Chuck Prophet album release
This Sunday night at The Knockout, Chuck Prophet offers a sneak preview performance of his upcoming album ¡Let Freedom Ring!, out October 27 on Yep Roc Records. Prophet will be performing the new album with the band that recorded it, which includes Ernest “Boom Boom” Carter, who drummed on Born to Run. It’s a special one-night-only performance fans will surely want to check out.

Says Yep Roc about the new record:

Chuck Prophet got more than he bargained for. He and his band ventured to Mexico City to record the follow-up to 2007′s “boundaryless” (New Yorker) album Soap & Water and encountered a swine flu pandemic, an earthquake, electric brownouts, and crashing hard drives. They emerged with the hard-hitting, broad-ranging album ¡Let Freedom Ring!

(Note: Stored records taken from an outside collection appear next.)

Lemma scan_last {A} (look : Z → desc → A → A * bool) l D : ∀ acc acc',
  (∀ a, a ∈ l → is_Some (D !! a)) → scan look acc l D = (None, acc') →
  match last l with
  | Some a => ∃ d acc0, D !! a = Some d ∧ look a d acc0 = (acc', false)
  | None => acc' = acc
  end.
Proof.
  induction l as [|b l IH]; intros acc acc' HD; cbn [scan]; [by intros [= ->]|].
  destruct (HD b) as [d Hd]; [by left|]. rewrite Hd.
  destruct (look b d acc) as [acc1 []] eqn:El; [done|]. intros Hs. rewrite last_cons.
  specialize (IH acc1 acc' ltac:(set_solver) Hs). destruct (last l); [done|]. subst. eauto.
Qed.

Lemma run_null_links {r D w st en B} b (k : () → prog kheap B) Q : r !! Seg b = Some (Node None None) →
  ends (k ()) (KHeap r D w st en) Q →
  ends (ring_op (set_prev (Some (Seg b)) None);; ring_op (set_next (Some (Seg b)) None) ≫= k) (KHeap r D w st en) Q.
Proof.
  intros Hb HQ. apply ends_bind, ends_ring_op. eexists (), _. split; [by apply set_prev_run|].
  cbn. rewrite insert_id by done. apply ends_bind, ends_ring_op. eexists (), _. split; [by apply set_next_run|].
  cbn. by rewrite insert_id.
Qed.

(** The first half of the aligned [allocate]: the segment that begins at the aligned
    place is cut off, or the free segment moves the end of its header. *)
Definition placed R l s a d (ret : Z) node l1 s1 : Prop := ∃ e,
  heap_ok R l1 s1 ∧ coalesced l1 (descs s1) ∧ descs s1 !! node = Some e ∧ node ∉ l1 ∧
  (∀ z, seg_right e = Some z → z ∉ l1) ∧ ret = node + headerOffset e ∧ availableSize e = dend a d - ret ∧
  (∀ q j, ¬ seg_live l (descs s) node q j) ∧
  (∀ y q j, y ≠ node → seg_live l1 (descs s1) y q j ↔ seg_live l (descs s) y q j) ∧
  keeps_words l (descs s) (words s) (words s1).
Lemma step_add_inv R M s s' from to : hinv (HSys R M s) → fresh_range R from to → addHeapBlock from to s = Ok ((), s') →
  keeps_hinv (HSys R M s) (EAdd from to) (HSys ((from, to) :: R) M s').
Proof.
  intros Hi Hfr Hrun.
  assert (∃ l, (s = heap0 ∧ R = [] ∧ l = [] ∨ heap_ok R l s ∧ coalesced l (descs s)) ∧ owns l (descs s) M)
    as (l & Hs & Hown).
  { destruct Hi as [[= -> -> ->]|(l & ? & ? & ?)]; [exists []|exists l; by auto]. split; [by left|].
    split; [done|]. by intros x p k (d & ? & _). }
  destruct (ends_inv _ _ _ _ _ (heap_addHeapBlock R l s from to Hs Hfr) Hrun) as (Hok' & Hco' & Hsame & Hw).
  split; [right; exists (l ++ [from]); split_and!; [done..|]; by apply (owns_same l (descs s))|].
  apply (keeps_owned_frame l _ _ _ 0); [done|]. intros x p n z _ Hx Hz. by apply (Hw x p n).
Qed.

Lemma step_alloc_inv R M s s' n p : hinv (HSys R M s) → R ≠ [] → 0 < n → n + 3 < 2 ^ 32 → allocate n s = Ok (p, s') →
  keeps_hinv (HSys R M s) (EAlloc n) (HSys R (if p =? 0 then M else <[p := n]> M) s').
Proof.
  intros Hi HR Hn Hlim Hrun. destruct (hinv_live _ Hi ltac:(by left)) as (l & Hok & Hco & Hown); cbn in *.
  destruct (ends_inv _ _ _ _ _ (heap_allocate R l s n Hok Hco Hn Hlim) Hrun)
    as [(-> & -> & _)|(Hp & _ & l' & Hok' & Hco' & Hg)].
  - split; [right; by exists l|]. by apply (keeps_owned_frame l _ _ _ 0).
  - rewrite (proj2 (Z.eqb_neq p 0)) by lia. split; [right; exists l'; split_and!; [done..|]; by apply (owns_give l s)|].
    apply (keeps_owned_frame l _ _ _ 0); [done|]. destruct Hg as (_ & _ & _ & _ & Hw).
    intros x q j z _ Hx Hz. by apply (Hw x q j).
Qed.

Lemma can_align_fits R l s n k : heap_ok R l s → can_align s n k → 2 ≤ k < 32 ∧
  (∀ a d, a ∈ l → descs s !! a = Some d → reaches k a d) ∧
  (∃ a d, a ∈ l ∧ descs s !! a = Some d ∧ n ≤ dend a d - alignUp (a + 24) (2 ^ k)).
Proof.
  intros Hok (Hk & Hr & Hf). split; [done|]. split.
  - intros a d Ha Hd. rewrite Forall_forall in Hr. apply (Hr (a, d)). by apply (free_segs_elem R l s Hok).
  - apply Exists_exists in Hf as ([a d] & Hin & Hle). apply (free_segs_elem R l s Hok) in Hin as [? ?]. by exists a, d.
Qed.
(* ===== verification/Sched.v ===== *)
(** * Threads and the scheduler

    [kernel/src/task/schedule.cpp], [thread.cpp], the pool of threads of [threadmanager.cpp] and the
    classes of [kernel/include/task/{thread,schedule,state,generalproc}.h]. A run queue is a ring list
    through the [_commList] nodes of the threads, one per priority, with a cursor
    [_curNodeInGroup] that new threads are linked next to and that the search for
    the next thread starts from. The pointers are those of [DList]: the node of
    a thread, of a queue's header, of a semaphore's waiter list. [List_Entry] of a
    header is no thread, and a program that follows it is undefined.

    [wf] is the invariant: the rings of all the queues are well formed and
    disjoint, and each cursor lies on its ring. The theorems give each operation
    by its effect on the queues, from the boot with the two idle threads on, and round-robin
    scheduling by rotation. [sched_inv] and [orderly] say when a call of the scheduler keeps to the
    threads that can run; the code calls it where that does not hold too (see [Sync]). *)

From S2P Require Import Prelude DList.

(** ** Data *)

Inductive State : Type :=
  | Stopped | Ready | Waiting | Lock | WaitingNextActivation | DelayedStart | Running.

#[global] Instance State_eq_dec : EqDecision State.
Proof. solve_decision. Defined.

(** The [DoubleList] nodes of the kernel: the header of a run queue, of a
    semaphore's waiters, of the pool of free threads, and [_commList] of a thread. *)
Inductive knode : Type :=
  | PrioHdr (prio : Z)
  | SemHdr (sem : Z)
  | FreeHdr
  | Thr (tid : Z).

#[global] Instance knode_eq_dec : EqDecision knode.
Proof. solve_decision. Defined.

#[global] Instance knode_countable : Countable knode.
Proof.
  refine (inj_countable'
    (λ n, match n with
          | PrioHdr q => (0, q) | SemHdr s => (1, s) | FreeHdr => (2, 0) | Thr t => (3, t)
          end)
    (λ p, match p with
          | (0, q) => PrioHdr q | (1, s) => SemHdr s | (3, t) => Thr t | _ => FreeHdr
          end) _).
  by intros [].
Defined.

Definition MaxPriority : Z := 255.

Record thread := mkThread {
  _state : State;
  _priority : Z;
  _execTicks : Z;
  _totalTicks : Z;
  _proc : option Z
}.

#[global] Instance thread_eq_dec : EqDecision thread.
Proof. solve_decision. Defined.

(** The nodes of the lists of the threads of a process: the header in the process, [_procList] in a thread. *)
Inductive pnode : Type := ProcHdr (pid : Z) | ProcThr (tid : Z).

#[global] Instance pnode_eq_dec : EqDecision pnode.
Proof. solve_decision. Defined.

#[global] Instance pnode_countable : Countable pnode.
Proof.
  refine (inj_countable' (λ n, match n with ProcHdr p => (0, p) | ProcThr t => (1, t) end)
    (λ p, match p with (0, p) => ProcHdr p | (_, t) => ProcThr t end) _).
  by intros [].
Defined.

(** The scheduler of one CPU, the threads, and the manager of the pool of threads. A pointer
    to a thread is a pointer to its node; the thread at the index [t] of the pool has the [_id] [t]. *)
Record kernel := mkKernel {
  nodes : gmap knode (node knode);
  threads : gmap Z thread;
  _curNodeInGroup : gmap Z (option knode);
  _maxPrio : Z;
  _higherPriorityThread : option knode;
  _curThread : option knode;
  procNodes : gmap pnode (node pnode);
  _curUsedThreadNum : Z;
  _maxUsedThreadNum : Z
}.

Definition set_nodes h k :=
  mkKernel h (threads k) (_curNodeInGroup k) (_maxPrio k) (_higherPriorityThread k) (_curThread k)
    (procNodes k) (_curUsedThreadNum k) (_maxUsedThreadNum k).
Definition set_threads ts k :=
  mkKernel (nodes k) ts (_curNodeInGroup k) (_maxPrio k) (_higherPriorityThread k) (_curThread k)
    (procNodes k) (_curUsedThreadNum k) (_maxUsedThreadNum k).
Definition set_cursors cs k :=
  mkKernel (nodes k) (threads k) cs (_maxPrio k) (_higherPriorityThread k) (_curThread k)
    (procNodes k) (_curUsedThreadNum k) (_maxUsedThreadNum k).
Definition set_max q p k :=
  mkKernel (nodes k) (threads k) (_curNodeInGroup k) q p (_curThread k)
    (procNodes k) (_curUsedThreadNum k) (_maxUsedThreadNum k).
Definition set_higher p k :=
  mkKernel (nodes k) (threads k) (_curNodeInGroup k) (_maxPrio k) p (_curThread k)
    (procNodes k) (_curUsedThreadNum k) (_maxUsedThreadNum k).
Definition set_cur p k :=
  mkKernel (nodes k) (threads k) (_curNodeInGroup k) (_maxPrio k) (_higherPriorityThread k) p
    (procNodes k) (_curUsedThreadNum k) (_maxUsedThreadNum k).
Definition set_procNodes h k :=
  mkKernel (nodes k) (threads k) (_curNodeInGroup k) (_maxPrio k) (_higherPriorityThread k) (_curThread k) h (_curUsedThreadNum k) (_maxUsedThreadNum k).
Definition set_used c m k :=
  mkKernel (nodes k) (threads k) (_curNodeInGroup k) (_maxPrio k) (_higherPriorityThread k) (_curThread k)
    (procNodes k) c m.

Definition with_state s t := mkThread s (_priority t) (_execTicks t) (_totalTicks t) (_proc t).
Definition with_ticks n t := mkThread (_state t) (_priority t) n (_totalTicks t) (_proc t).
Definition with_proc p t := mkThread (_state t) (_priority t) (_execTicks t) (_totalTicks t) p.

Definition on_nodes {A} (m : prog (gmap knode (node knode)) A) : prog kernel A :=
  zoom nodes set_nodes m.

Definition on_procs {A} (m : prog (gmap pnode (node pnode)) A) : prog kernel A :=
  zoom procNodes set_procNodes m.

(** [p->...] of a thread pointer. *)
Definition thr (p : option knode) : prog kernel thread := λ k,
  match p with
  | Some (Thr t) => match threads k !! t with Some x => Ok (x, k) | None => Err FUndef end
  | _ => Err FUndef
  end.

Definition upd_thr (p : option knode) (f : thread → thread) : prog kernel () := λ k,
  match p with
  | Some (Thr t) =>
      match threads k !! t with
      | Some x => Ok ((), set_threads (<[t := f x]> (threads k)) k)
      | None => Err FUndef
      end
  | _ => Err FUndef
  end.

(** [_priorityArray[q]._curNodeInGroup]: undefined outside of the array. *)
Definition cursor (q : Z) : prog kernel (option knode) := λ k,
  match _curNodeInGroup k !! q with Some p => Ok (p, k) | None => Err FUndef end.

“I just wanted the energy of this place,” Prophet says of Mexico City. “I’m looking at a studio that is totally state of the art…for 1957. I stood in the middle of that room, I clapped my hands and I knew we could make a great record.”

Check out a trailer for the album below:


Chuck Prophet ¡Let Freedom Ring! Documentary Trailer

Sunday night, Eilen Jewell opens the show and Kelley Stoltz will be DJing. 8pm, $10.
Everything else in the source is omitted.